◆ THE PROBLEM ◆
Instruction for the data below: set down exactly the lines from the line with "last_record_hash : string;" to the line with "manifest_body : SegmentManifestBody;", inclusive, and no others.

◆ DATASET RECORDS ◆
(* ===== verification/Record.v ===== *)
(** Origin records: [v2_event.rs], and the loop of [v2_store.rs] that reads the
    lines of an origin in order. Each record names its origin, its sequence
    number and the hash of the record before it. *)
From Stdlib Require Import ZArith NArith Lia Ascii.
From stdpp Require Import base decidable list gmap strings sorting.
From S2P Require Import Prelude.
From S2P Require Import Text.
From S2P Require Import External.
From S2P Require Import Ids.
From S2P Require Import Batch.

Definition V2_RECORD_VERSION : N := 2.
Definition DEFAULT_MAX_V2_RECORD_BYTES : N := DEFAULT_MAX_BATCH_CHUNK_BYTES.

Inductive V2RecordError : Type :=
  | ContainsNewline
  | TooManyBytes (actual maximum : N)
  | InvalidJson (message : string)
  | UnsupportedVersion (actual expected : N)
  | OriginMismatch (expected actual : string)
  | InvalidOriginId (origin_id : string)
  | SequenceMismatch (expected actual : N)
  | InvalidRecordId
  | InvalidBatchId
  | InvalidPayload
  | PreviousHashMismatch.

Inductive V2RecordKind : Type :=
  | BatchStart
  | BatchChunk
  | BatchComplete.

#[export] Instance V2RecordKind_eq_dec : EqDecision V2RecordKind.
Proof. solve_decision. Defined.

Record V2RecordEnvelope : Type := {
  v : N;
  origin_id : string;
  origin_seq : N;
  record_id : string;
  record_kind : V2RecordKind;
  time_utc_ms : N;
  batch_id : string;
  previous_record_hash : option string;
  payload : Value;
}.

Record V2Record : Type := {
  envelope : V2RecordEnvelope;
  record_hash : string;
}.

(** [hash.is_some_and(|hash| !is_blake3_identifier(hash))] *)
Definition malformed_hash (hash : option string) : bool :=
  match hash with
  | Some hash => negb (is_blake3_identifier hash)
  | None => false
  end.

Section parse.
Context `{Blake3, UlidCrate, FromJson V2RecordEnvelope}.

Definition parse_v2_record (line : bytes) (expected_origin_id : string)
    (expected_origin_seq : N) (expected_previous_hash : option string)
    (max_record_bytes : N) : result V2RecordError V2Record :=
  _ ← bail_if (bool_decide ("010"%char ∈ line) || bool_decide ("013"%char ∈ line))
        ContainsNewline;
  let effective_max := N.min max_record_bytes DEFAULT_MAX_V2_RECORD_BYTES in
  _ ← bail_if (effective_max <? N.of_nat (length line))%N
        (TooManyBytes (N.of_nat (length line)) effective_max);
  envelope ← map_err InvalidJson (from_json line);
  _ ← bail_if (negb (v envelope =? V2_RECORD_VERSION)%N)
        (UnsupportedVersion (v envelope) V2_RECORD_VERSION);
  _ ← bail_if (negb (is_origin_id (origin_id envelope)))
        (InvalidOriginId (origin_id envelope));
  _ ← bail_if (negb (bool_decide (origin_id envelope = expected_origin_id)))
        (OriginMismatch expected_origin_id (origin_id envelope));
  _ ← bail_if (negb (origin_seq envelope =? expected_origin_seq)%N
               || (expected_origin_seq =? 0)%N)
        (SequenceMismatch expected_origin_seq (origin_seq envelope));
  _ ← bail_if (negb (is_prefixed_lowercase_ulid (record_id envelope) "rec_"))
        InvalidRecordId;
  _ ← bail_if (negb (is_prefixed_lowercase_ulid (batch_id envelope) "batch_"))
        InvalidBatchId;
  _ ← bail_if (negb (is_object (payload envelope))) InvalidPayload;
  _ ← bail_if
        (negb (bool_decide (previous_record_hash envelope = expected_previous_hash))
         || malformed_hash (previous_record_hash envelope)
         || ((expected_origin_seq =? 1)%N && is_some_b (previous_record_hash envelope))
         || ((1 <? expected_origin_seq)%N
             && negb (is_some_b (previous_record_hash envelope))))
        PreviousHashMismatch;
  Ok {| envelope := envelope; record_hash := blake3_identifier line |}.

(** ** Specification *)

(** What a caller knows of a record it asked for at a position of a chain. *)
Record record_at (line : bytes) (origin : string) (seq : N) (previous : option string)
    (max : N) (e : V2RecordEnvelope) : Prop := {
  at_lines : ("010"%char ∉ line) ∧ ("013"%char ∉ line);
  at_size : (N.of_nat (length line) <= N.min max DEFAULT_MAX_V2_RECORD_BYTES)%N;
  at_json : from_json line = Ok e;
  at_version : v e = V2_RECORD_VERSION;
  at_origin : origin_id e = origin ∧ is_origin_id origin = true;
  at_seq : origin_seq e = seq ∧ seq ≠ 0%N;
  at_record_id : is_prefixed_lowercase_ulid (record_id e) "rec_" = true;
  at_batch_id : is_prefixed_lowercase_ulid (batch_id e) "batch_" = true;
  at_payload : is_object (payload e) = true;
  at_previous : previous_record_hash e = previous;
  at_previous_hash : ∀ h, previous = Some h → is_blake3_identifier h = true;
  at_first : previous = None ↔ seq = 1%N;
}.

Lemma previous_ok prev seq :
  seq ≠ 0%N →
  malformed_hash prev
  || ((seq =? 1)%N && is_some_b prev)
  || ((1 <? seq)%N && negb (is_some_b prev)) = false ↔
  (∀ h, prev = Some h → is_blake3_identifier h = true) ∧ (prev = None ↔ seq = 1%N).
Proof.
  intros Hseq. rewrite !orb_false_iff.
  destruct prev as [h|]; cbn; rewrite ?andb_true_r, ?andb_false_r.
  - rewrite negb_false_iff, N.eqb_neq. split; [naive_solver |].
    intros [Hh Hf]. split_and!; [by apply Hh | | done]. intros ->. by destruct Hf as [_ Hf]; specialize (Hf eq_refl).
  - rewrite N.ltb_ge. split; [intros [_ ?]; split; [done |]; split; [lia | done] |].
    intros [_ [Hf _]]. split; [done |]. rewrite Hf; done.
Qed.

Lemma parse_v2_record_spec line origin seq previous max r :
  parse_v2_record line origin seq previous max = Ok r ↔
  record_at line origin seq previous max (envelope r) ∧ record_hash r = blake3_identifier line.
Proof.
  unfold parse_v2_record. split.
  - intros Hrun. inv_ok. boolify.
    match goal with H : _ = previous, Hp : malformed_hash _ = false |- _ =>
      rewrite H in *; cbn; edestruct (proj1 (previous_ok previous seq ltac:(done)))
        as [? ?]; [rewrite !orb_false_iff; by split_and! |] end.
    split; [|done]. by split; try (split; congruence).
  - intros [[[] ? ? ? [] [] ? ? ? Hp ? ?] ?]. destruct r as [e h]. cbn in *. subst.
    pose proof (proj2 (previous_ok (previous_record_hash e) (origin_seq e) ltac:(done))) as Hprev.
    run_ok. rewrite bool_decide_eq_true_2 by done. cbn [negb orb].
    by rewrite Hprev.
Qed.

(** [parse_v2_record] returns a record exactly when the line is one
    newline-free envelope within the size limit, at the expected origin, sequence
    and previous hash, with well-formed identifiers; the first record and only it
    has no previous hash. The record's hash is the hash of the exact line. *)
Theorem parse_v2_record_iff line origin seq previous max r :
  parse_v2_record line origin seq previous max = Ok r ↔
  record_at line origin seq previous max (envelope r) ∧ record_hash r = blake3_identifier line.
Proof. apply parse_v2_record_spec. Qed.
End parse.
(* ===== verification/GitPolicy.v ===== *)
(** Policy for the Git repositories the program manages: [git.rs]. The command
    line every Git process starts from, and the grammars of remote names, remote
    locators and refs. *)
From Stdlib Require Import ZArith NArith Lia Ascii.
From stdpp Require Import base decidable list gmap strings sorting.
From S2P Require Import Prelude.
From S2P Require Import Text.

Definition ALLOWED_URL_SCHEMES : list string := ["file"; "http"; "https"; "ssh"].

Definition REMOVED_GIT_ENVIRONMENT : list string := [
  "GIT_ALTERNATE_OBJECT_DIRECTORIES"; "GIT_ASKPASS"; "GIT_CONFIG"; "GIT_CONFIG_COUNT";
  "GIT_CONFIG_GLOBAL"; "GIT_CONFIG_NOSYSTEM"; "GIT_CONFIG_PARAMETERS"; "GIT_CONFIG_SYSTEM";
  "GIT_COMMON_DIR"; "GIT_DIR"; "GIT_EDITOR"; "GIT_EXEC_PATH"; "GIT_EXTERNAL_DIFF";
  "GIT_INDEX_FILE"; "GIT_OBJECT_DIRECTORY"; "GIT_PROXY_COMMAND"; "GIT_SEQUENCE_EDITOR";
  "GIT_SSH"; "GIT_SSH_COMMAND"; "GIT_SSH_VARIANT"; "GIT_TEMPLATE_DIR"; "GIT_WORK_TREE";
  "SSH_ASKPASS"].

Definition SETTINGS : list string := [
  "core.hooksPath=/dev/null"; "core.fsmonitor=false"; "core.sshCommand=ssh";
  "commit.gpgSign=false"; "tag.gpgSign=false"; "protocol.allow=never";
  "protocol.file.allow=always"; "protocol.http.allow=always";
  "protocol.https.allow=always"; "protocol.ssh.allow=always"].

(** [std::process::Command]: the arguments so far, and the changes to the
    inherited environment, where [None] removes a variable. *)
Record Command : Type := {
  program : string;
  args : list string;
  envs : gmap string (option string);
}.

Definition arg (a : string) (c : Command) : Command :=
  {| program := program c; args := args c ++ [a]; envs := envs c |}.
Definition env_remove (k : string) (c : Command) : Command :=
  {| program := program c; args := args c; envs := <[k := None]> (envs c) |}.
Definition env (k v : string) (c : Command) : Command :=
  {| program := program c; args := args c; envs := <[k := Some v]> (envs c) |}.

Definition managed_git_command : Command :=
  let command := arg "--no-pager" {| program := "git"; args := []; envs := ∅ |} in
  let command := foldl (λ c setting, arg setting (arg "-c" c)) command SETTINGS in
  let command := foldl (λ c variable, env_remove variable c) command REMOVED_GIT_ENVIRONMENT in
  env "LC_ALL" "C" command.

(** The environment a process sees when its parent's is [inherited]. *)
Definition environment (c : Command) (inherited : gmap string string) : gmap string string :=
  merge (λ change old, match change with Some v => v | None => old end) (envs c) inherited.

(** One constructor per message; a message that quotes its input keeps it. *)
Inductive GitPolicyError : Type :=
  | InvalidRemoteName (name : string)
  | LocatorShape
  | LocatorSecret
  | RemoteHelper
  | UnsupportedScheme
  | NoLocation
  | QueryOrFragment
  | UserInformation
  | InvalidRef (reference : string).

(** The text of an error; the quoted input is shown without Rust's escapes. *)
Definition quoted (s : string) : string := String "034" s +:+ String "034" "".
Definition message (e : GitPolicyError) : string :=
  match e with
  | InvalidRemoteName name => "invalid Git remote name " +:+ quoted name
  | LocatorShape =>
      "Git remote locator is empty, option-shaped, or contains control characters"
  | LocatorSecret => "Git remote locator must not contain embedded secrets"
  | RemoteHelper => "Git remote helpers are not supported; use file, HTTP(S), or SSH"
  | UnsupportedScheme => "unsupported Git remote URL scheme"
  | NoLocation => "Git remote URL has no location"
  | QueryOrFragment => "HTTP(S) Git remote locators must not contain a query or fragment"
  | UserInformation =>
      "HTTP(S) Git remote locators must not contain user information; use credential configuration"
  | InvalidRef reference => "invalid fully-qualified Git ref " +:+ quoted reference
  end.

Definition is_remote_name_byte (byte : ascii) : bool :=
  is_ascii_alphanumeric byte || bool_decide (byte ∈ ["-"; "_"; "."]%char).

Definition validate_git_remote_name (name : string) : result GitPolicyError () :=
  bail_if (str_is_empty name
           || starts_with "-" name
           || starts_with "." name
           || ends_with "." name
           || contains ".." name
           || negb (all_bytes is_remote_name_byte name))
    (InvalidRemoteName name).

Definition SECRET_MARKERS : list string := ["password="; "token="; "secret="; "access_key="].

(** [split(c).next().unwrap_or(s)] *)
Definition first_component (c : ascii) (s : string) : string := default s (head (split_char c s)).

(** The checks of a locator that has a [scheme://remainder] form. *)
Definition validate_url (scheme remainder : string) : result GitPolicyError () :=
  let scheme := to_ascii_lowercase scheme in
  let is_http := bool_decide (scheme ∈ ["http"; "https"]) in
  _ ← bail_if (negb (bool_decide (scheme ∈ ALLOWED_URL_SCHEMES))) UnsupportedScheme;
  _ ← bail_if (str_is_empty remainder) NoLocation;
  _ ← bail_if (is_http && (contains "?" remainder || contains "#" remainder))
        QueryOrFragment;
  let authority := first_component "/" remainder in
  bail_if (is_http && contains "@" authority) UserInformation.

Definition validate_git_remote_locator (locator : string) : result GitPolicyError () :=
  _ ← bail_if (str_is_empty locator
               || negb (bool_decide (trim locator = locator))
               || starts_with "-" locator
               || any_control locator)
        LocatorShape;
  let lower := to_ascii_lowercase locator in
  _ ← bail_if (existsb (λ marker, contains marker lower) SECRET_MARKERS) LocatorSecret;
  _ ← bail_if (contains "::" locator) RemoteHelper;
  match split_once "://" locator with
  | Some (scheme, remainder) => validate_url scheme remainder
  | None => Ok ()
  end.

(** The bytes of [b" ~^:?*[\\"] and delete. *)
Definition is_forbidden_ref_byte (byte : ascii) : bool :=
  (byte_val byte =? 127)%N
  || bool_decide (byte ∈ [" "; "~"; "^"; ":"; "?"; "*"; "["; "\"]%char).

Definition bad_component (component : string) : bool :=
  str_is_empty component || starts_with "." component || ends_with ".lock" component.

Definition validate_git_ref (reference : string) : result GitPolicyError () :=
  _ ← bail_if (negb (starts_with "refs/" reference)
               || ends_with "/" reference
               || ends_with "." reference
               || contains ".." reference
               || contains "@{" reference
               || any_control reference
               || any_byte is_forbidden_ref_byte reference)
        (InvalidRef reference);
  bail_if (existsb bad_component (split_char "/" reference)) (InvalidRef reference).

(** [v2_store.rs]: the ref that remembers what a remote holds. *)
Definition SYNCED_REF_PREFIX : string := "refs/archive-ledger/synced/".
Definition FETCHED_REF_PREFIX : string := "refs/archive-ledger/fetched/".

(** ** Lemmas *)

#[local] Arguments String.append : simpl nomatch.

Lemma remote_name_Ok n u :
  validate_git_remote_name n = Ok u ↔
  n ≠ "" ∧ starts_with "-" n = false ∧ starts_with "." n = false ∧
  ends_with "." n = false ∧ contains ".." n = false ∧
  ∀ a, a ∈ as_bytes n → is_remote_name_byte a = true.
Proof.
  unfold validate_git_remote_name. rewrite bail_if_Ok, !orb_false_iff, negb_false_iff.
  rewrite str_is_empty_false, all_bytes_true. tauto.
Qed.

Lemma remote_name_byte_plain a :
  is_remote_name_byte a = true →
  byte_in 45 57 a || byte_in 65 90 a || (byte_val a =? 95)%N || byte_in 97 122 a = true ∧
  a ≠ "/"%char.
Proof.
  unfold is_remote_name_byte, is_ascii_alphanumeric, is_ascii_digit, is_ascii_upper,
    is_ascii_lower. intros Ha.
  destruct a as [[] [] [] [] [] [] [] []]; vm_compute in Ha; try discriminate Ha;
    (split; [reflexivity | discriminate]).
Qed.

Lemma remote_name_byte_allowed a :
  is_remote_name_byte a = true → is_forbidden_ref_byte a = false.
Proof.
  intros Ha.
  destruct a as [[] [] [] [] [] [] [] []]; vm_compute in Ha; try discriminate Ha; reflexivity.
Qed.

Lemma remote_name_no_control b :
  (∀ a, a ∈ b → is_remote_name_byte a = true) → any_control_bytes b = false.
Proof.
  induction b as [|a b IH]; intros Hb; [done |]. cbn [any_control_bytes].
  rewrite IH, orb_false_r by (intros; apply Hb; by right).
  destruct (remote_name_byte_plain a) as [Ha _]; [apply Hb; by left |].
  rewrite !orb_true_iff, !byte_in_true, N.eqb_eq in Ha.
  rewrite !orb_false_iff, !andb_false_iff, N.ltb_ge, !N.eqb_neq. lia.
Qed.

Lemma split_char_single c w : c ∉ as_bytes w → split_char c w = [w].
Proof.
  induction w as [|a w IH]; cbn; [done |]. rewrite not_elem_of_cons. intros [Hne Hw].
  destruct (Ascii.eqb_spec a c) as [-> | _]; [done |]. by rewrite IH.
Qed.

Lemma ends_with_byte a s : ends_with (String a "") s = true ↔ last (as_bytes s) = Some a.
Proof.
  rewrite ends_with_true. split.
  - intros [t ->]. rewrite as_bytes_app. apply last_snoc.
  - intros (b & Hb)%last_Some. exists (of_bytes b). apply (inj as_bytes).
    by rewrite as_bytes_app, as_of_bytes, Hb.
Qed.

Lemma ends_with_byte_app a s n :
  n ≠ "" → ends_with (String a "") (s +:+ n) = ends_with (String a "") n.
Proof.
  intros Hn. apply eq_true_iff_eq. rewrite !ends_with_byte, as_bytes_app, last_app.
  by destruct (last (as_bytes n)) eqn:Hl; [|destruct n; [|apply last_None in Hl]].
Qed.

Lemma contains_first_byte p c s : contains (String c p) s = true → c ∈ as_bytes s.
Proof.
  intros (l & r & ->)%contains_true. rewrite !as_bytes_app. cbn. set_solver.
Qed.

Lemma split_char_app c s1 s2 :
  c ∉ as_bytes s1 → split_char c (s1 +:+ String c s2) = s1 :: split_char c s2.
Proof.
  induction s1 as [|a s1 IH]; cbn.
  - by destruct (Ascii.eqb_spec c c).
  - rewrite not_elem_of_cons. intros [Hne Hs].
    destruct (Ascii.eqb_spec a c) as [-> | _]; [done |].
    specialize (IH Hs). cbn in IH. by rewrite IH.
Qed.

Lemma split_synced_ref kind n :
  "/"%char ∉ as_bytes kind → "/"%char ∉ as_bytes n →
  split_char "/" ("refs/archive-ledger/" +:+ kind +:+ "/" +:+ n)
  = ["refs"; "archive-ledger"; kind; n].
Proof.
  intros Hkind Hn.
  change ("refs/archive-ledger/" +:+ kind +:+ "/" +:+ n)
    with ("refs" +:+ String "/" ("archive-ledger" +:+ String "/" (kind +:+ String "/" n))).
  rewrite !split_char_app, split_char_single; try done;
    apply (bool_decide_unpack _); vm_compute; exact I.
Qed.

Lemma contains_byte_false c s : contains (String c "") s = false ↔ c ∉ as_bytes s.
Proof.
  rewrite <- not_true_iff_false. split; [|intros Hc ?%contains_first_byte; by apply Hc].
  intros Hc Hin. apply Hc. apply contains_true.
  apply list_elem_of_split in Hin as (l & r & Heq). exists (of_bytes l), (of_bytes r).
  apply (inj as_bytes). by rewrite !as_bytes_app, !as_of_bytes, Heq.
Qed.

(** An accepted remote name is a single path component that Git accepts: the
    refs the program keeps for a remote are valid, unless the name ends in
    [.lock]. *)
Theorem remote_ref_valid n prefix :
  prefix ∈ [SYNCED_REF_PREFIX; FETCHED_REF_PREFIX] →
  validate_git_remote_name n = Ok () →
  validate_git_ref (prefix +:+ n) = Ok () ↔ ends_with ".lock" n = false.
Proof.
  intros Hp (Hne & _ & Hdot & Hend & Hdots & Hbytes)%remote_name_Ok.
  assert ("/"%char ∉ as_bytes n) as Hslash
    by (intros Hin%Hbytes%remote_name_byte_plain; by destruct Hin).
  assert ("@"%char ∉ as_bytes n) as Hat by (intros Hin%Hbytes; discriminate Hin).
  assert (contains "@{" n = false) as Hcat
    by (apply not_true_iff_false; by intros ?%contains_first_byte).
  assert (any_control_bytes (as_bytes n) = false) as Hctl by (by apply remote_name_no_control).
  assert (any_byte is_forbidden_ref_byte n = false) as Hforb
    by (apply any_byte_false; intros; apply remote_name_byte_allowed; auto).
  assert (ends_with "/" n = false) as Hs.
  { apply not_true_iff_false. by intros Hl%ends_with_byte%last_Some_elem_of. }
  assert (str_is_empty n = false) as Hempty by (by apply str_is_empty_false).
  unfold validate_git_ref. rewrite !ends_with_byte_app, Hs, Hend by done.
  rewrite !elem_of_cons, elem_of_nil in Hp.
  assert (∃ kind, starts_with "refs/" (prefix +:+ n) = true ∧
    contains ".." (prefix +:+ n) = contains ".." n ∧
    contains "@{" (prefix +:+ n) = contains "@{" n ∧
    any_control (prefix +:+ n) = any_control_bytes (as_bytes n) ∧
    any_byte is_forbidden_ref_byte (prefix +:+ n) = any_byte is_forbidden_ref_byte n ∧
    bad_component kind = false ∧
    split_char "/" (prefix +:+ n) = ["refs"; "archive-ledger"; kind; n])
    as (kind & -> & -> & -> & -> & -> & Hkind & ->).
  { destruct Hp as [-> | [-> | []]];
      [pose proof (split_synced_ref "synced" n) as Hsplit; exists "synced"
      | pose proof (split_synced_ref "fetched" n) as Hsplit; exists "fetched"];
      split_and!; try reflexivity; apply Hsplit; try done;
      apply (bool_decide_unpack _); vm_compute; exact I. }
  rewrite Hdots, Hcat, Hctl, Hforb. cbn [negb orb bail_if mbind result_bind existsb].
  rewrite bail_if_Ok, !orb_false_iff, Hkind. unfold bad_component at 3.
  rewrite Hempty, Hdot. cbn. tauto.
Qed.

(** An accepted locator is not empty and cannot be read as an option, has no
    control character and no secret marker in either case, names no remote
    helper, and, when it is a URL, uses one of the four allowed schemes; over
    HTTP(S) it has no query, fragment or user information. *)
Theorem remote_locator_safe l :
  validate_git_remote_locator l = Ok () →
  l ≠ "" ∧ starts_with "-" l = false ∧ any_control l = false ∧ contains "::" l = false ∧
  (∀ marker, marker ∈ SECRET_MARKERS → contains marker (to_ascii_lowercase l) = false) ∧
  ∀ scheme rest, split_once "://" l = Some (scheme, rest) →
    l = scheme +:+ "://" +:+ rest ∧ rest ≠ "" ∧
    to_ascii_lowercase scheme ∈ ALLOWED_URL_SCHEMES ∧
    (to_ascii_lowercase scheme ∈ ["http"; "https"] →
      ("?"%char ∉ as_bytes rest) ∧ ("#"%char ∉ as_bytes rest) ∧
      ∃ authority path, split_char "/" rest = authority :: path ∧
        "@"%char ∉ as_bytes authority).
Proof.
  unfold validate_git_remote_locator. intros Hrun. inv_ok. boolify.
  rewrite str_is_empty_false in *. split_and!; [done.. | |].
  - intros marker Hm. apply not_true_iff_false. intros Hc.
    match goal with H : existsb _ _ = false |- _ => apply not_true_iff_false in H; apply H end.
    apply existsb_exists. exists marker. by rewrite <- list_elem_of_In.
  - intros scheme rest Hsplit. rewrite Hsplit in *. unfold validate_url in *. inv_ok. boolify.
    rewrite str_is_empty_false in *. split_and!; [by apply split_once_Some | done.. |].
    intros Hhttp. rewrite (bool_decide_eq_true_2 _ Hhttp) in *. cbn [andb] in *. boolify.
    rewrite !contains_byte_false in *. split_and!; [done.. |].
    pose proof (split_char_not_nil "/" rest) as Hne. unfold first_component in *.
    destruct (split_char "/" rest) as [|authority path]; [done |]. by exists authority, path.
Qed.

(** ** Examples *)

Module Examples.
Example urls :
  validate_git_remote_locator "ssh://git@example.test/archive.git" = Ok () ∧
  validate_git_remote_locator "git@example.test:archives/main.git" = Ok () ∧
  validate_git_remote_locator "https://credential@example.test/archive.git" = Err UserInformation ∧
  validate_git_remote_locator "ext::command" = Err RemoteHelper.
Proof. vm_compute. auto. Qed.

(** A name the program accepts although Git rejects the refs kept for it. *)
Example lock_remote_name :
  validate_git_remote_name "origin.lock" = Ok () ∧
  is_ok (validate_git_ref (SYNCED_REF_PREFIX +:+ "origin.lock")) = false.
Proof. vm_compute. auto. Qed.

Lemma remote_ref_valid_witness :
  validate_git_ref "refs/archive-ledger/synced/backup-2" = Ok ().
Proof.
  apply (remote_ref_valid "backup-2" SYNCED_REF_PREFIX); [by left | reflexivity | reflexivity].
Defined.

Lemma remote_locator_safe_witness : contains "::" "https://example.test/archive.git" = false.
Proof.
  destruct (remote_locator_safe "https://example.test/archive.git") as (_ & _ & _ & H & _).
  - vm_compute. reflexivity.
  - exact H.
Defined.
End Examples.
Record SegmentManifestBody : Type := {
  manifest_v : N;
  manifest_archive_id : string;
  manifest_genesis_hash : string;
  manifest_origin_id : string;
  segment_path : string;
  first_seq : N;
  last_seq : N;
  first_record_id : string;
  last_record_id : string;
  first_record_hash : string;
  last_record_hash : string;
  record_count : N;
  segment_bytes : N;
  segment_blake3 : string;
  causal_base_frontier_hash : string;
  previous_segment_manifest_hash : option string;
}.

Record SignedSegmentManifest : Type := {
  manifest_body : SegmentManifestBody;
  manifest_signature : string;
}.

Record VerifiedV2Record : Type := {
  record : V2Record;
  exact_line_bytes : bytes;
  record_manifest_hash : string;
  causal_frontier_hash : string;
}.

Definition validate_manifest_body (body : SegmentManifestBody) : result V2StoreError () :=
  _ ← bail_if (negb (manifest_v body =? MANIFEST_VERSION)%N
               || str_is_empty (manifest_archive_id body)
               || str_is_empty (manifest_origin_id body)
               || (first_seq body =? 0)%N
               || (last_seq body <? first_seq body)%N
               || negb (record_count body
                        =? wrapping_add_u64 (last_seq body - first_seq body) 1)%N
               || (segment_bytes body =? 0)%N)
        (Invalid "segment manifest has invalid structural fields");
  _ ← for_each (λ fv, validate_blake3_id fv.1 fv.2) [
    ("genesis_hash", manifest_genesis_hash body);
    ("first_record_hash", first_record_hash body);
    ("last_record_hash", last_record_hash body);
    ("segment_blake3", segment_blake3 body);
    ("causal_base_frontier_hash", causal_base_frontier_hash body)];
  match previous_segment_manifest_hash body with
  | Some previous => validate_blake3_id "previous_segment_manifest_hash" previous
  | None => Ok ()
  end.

◆ SOLUTION TO THE PROBLEM ◆
  last_record_hash : string;
  record_count : N;
  segment_bytes : N;
  segment_blake3 : string;
  causal_base_frontier_hash : string;
  previous_segment_manifest_hash : option string;
}.

Record SignedSegmentManifest : Type := {
  manifest_body : SegmentManifestBody;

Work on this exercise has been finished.